Currently cmake is required to build ryml; we recommend a recent cmake version, at least 3.13.

Note that ryml uses submodules. Take care to use the --recursive flag when cloning the repo, to ensure ryml's submodules are checked out as well:

git clone --recursive https://github.com/biojppm/rapidyaml

If you omit --recursive, after cloning you will have to do git submodule update --init --recursive to ensure ryml's submodules are checked out.

Quickstart samples

These samples show different ways of getting ryml into your application. All the samples use the same quickstart executable source, but are built in different ways, showing several alternatives to integrate ryml into your project. We also encourage you to refer to the quickstart source itself, which extensively covers most of the functionality that you may want out of ryml.

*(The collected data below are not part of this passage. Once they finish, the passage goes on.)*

Lemma hello_one_spec cs e s : hw_ctrlr e ∈ cs → pending (dev_of s) = None →
  small_cmb (held (dev_of s)) →
  twp (λ n, hello_one n e) (λ ok s', ok = true ∧ same_queues s s' ∧
    printed s' = printed s ++ [greeting] ∧ ∃ h, leaves cs (held (dev_of s)) h ∧
    dev_of s' = with_held h (with_media (<[hw_ns e := greeting]> (media (dev_of s))) (dev_of s)))
    never s.
Proof.
  intros He Hp Hsm. unfold hello_one.
  destruct (alloc_qpair_law (hw_ctrlr e) (hw_lib s)) as (q&w1&E&Hq&Hw1).
  apply twp_bind_wp. eapply wp_hw_call; [exact E|].
  set (e' := HwEntry (hw_ctrlr e) (hw_ns e) (Some q)).
  apply twp_bind_wp. eapply wp_weaken; [apply (get_buffer_spec cs e'); [done|simpl; by rewrite Hw1]|].
  intros r s2 (b&t&cmb&h&->&Hb&Hl&Hcmb&Hsq2&Hd2&Hs2&Hp2). simpl in Hl, Hd2, Hp2, Hcmb.
  rewrite Hw1 in Hl, Hd2.
  simpl in Hl, Hd2. apply twp_bind_wp, wp_get. rewrite is_zns_law. apply twp_bind.
  eapply twp_weaken.
  { apply (reset_if_zoned_spec q e'); rewrite ?Hsq2, ?Hd2; simpl; [done..|set_solver|done]. }
  intros _ s3 (Hs3&Hp3&Hsq3&m&Hd3&Hz&Hm). rewrite Hd2 in Hd3, Hm. simpl in Hd3, Hm, Hz.
  apply twp_bind_wp, wp_modify. apply twp_bind_wp.
  assert (dev (hw_store b greeting (hw_lib s3)) = with_held
    (<[b := (if cmb then Some (hw_ctrlr e) else None, greeting)]> h)
    (with_media m (with_qpairs ({[q]} ∪ qpairs (dev_of s)) (dev_of s)))) as Hst.
  { erewrite store_law; [|rewrite Hd3; simpl; by rewrite lookup_insert_eq].
    rewrite Hd3. simpl. by rewrite insert_insert_eq. }
  destruct (submit_law q (hw_write (hw_ns e) (Some b) 0 1) (hw_store b greeting (hw_lib s3)))
    as (w4&E4&Hw4); [rewrite Hst; simpl; set_solver|by rewrite Hst|]. rewrite Hst in Hw4.
  eapply wp_hw_call; [exact E4|]. simpl. apply twp_bind. eapply twp_weaken.
  { apply (greeting_loop_spec q e' h
      (with_media m (with_qpairs ({[q]} ∪ qpairs (dev_of s)) (dev_of s))) s3);
      [done|simpl; set_solver|done|].
    split; [|done]. eapply (gp_write _ _ _ _ _ _ b cmb); simpl; try done.
    by rewrite Hsq3, Hsq2. }
  intros _ s5 (Hs5&Hp5&Hd5). apply twp_wp. apply wp_seq, wp_modify, wp_ret.
  split_and!; [done| | |exists h; split; [done|]].
  - destruct Hs2, Hs3, Hs5. split; simpl in *; congruence.
  - simpl. by rewrite Hp5, Hp3, Hp2.
  - simpl. rewrite free_qpair_law; [|rewrite Hd5; simpl; set_solver|by rewrite Hd5].
    rewrite Hd5. simpl. rewrite Hm. destruct (dev_of s) as [p md hd qs at_]. simpl in *.
    unfold with_media, with_held, with_qpairs. simpl. f_equal. set_solver.
Qed.

(** The first blocks after the greeting of the namespaces of a list. *)
Definition greeted (l : list hw_entry) (m : gmap Z string) : gmap Z string :=
  foldl (λ m e, <[hw_ns e := greeting]> m) m l.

Each sample brings a run.sh script with the sequence of commands required to successfully build and run the application (this is a bash script and runs in Linux and MacOS, but it is also possible to run in Windows via Git Bash or the WSL). Click on the links below to find out more about each sample:

Sample name ryml is part of build? cmake file commands
singleheader yes
ryml brought as a single header file,
not as a library
CMakeLists.txt run.sh
singleheaderlib yes
ryml brought as a library
but from the single header file
CMakeLists.txt run_shared.sh (shared library)
run_static.sh (static library)
add_subdirectory yes CMakeLists.txt run.sh
fetch_content yes CMakeLists.txt run.sh
find_package no
needs prior install or package
CMakeLists.txt run.sh

CMake build settings for ryml

The following cmake variables can be used to control the build behavior of ryml:

  • RYML_WITH_TAB_TOKENS=ON/OFF. Enable/disable support for tabs as valid container tokens after : and -. Defaults to OFF, because this may cost up to 10% in processing time.
  • RYML_DEFAULT_CALLBACKS=ON/OFF. Enable/disable ryml's default implementation of error and allocation callbacks. Defaults to ON.
  • RYML_DEFAULT_CALLBACK_USES_EXCEPTIONS=ON/OFF - Enable/disable the same-named macro, which will make the default error handler provided by ryml throw a std::runtime_error exception.
  • RYML_USE_ASSERT - enable assertions in the code regardless of build type. This is disabled by default. Failed assertions will trigger a call to the error callback.
  • RYML_STANDALONE=ON/OFF. ryml uses c4core, a C++ library with low-level multi-platform utilities for C++. When RYML_STANDALONE=ON, c4core is incorporated into ryml as if it is the same library. Defaults to ON.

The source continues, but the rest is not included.